BEAUTY / EXPERT

アートを身近に。巨匠マティスからインスパイアされたジャスミンの香り

ゲランが巨匠マティスの香りをジャスミンで描いた。どこまでもエレガントで自由な新しいフレグランスの魅力をエディターの視点で分析。アートと香りがもたらす贅沢でささやかな幸せについて考える。
マティスからインスパイアされたジャスミンの香りが発売

マティスの多幸感を香りに託して

ゲラン「ジャスミン ボヌール メゾン マティス エディション」(200ml ¥86,900)の蓋部分。

「生活の中で身近に“アート”を感じる。それだけで心が豊かになり、私たちは自由を得ることができる」。これは著名な某美術写真家を取材した際の言葉だ。多大なる富がなくとも視点の工夫や行動でいくらでも美術は手に届く場所にあり、「食」や「ファッション」と同じ距離感で楽しめば、より充実したライフスタイルが得られると彼女は言っていた。

香水に合わせてキャンドルも発売。フィグ アズール フレグランスキャンドル メゾン マティス エディション 200g ¥30,470/ゲランお客様窓口(0120-140-677)
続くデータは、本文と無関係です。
Lemma writeOptions_closed source outFile outFormat :
  writeOptions (compile source outFile outFormat) =
  let is_dir := match isDirectory outFile with Some true => true | _ => false end in
  {| WriteOptions.format := outFormat;
     WriteOptions.file := if is_dir then None else Some outFile;
     WriteOptions.dir := if is_dir then Some outFile else None;
     WriteOptions.exports := Js.or_default (Flags.exports cli_flags) "named";
     WriteOptions.name :=
       if Js.truthy (Flags.name cli_flags) then Flags.name cli_flags
       else if String.eqb outFormat "umd" then Pkg.name pkg
       else None;
     WriteOptions.chunkFileNames :=
       if is_dir
       then match ReadOptions.manualChunks
                    (readOptions (compile source outFile outFormat)) with
            | Some _ => Some "[name].js"
            | None => None
            end
       else None |}.
Proof.
  unfold IndexJs.compile. simpl. unfold Js.or.
  destruct (Js.truthy (Flags.name cli_flags)); simpl;
    destruct (String.eqb outFormat "umd"); simpl;
    by destruct (isDirectory outFile) as [[|]|].
Qed.

(** X7: the options for writing always carry the format asked for and a
    non-empty [exports] mode (the flag, or [named]).  Exactly one of [file]
    and [dir] is set, and it is [outFile]: [dir] when [outFile] is an
    existing directory, [file] otherwise, also when [lstatSync] throws.
    [chunkFileNames] is set exactly when [dir] is and there are manual
    chunks.  [name] is the [--name] flag when that is given, the package
    name for a [umd] bundle without the flag, and missing otherwise. *)
Theorem write_options_of_compile source outFile outFormat :
  let a := compile source outFile outFormat in
  let w := writeOptions a in
  WriteOptions.format w = outFormat /\
  WriteOptions.exports w <> "" /\
  WriteOptions.exports w = Js.or_default (Flags.exports cli_flags) "named" /\
  (if decide (isDirectory outFile = Some true)
   then WriteOptions.file w = None /\ WriteOptions.dir w = Some outFile
   else WriteOptions.file w = Some outFile /\ WriteOptions.dir w = None) /\
  (is_Some (WriteOptions.chunkFileNames w) <->
   is_Some (WriteOptions.dir w) /\
   is_Some (ReadOptions.manualChunks (readOptions a))) /\
  WriteOptions.name w =
  (if Js.truthy (Flags.name cli_flags) then Flags.name cli_flags
   else if String.eqb outFormat "umd" then Pkg.name pkg
   else None).
Proof.
  intros a w. subst a w. rewrite writeOptions_closed.
  unfold IndexJs.compile. simpl readOptions. simpl ReadOptions.manualChunks.
  set (chunks := match Flags.chunks cli_flags with
                 | Some (String _ _ as l) => Some _
                 | _ => None
                 end).
  simpl. split; [done |]. split.
  { by destruct (Flags.exports cli_flags) as [[|c s]|]. }
  split; [done |].
  destruct (isDirectory outFile) as [[|]|] eqn:Hdir.
  - rewrite decide_True by done. split; [done |]. split; [|done]. split.
    + intros Hs. split; [by eexists |]. by destruct chunks; [eexists | destruct Hs].
    + intros [_ [t ->]]. by eexists.
  - rewrite decide_False by done. split; [done |]. split; [|done].
    split; [intros [? [=]] | intros [[? [=]] _]].
  - rewrite decide_False by done. split; [done |]. split; [|done].
    split; [intros [? [=]] | intros [[? [=]] _]].
Qed.
(** A file that includes an SSE header. *)
Definition treeIncludes : option node :=
  Some (Dir "proj"
          [ Regular "simd.c"
              (Text ["#include <xmmintrin.h>"; "int f(void);"] false) ]).

Definition isHigh (i : Issue) : bool := String.eqb (Severity i) "high".

Definition hasSystem (system : string) (bs : list BuildSystem) : bool :=
  existsb (fun b => String.eqb (System b) system) bs.

(** The build-system types present in a report, each once. *)
Definition distinctSystems (bs : list BuildSystem) : list string :=
  nodup string_dec (map System bs).

(** The number of recommendations when every distinct build-system type
    gets a message of its own. *)
Definition messagesPerSystem (r : ScanResults) : nat :=
  (1 + (if existsb isHigh (Issues r) then 1 else 0)
   + List.length (distinctSystems (BuildSystems r))
   + (match Dependencies r with [] => 0 | _ :: _ => 1 end))%nat.

(** A tree whose only build descriptor is a Maven one, in a subdirectory. *)
Definition treeMaven : option node :=
  Some (Dir "proj"
          [ Dir "service" [ Regular "pom.xml" (Text ["<project/>"] false) ] ]).

Fixpoint allChars (f : ascii -> bool) (s : string) : bool :=
  match s with
  | EmptyString => true
  | String c s' => f c && allChars f s'
  end.

Definition headNotEq (s : string) : bool :=
  match s with
  | String d _ => negb (Ascii.eqb d "="%char)
  | EmptyString => true
  end.

(** No byte of the string is [=]. *)
Definition noEq (s : string) : bool :=
  allChars (fun c => negb (Ascii.eqb c "="%char)) s.

(** A printable ASCII byte other than the space. *)
Definition graphic (c : ascii) : bool := Strings.ascii_in 33 126 c.

(** A word: printable ASCII without space. *)
Definition word (s : string) : bool := allChars graphic s.

(** A name or version: a word without [=]. *)
Definition token (s : string) : bool :=
  allChars (fun c => graphic c && negb (Ascii.eqb c "="%char)) s.

Definition rune1 (a : nat) : string := String (ascii_of_nat a) EmptyString.

Definition rune2 (a b : nat) : string := String (ascii_of_nat a) (rune1 b).

Definition rune3 (a b c : nat) : string := String (ascii_of_nat a) (rune2 b c).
フランスのラグジュアリーブランド、ゲランが今回提案する香水はまさにそれを体現している。現在、東京美術館開で開催中の「マティス展」。このタイミングでゲランがタッグを組んだのは、20世紀芸術を創り上げたひとりでもあるアンリ・マティスだ。今回、日本での発売を前にフランス、パリでこの香りの秘密を探りに行く機会を得た。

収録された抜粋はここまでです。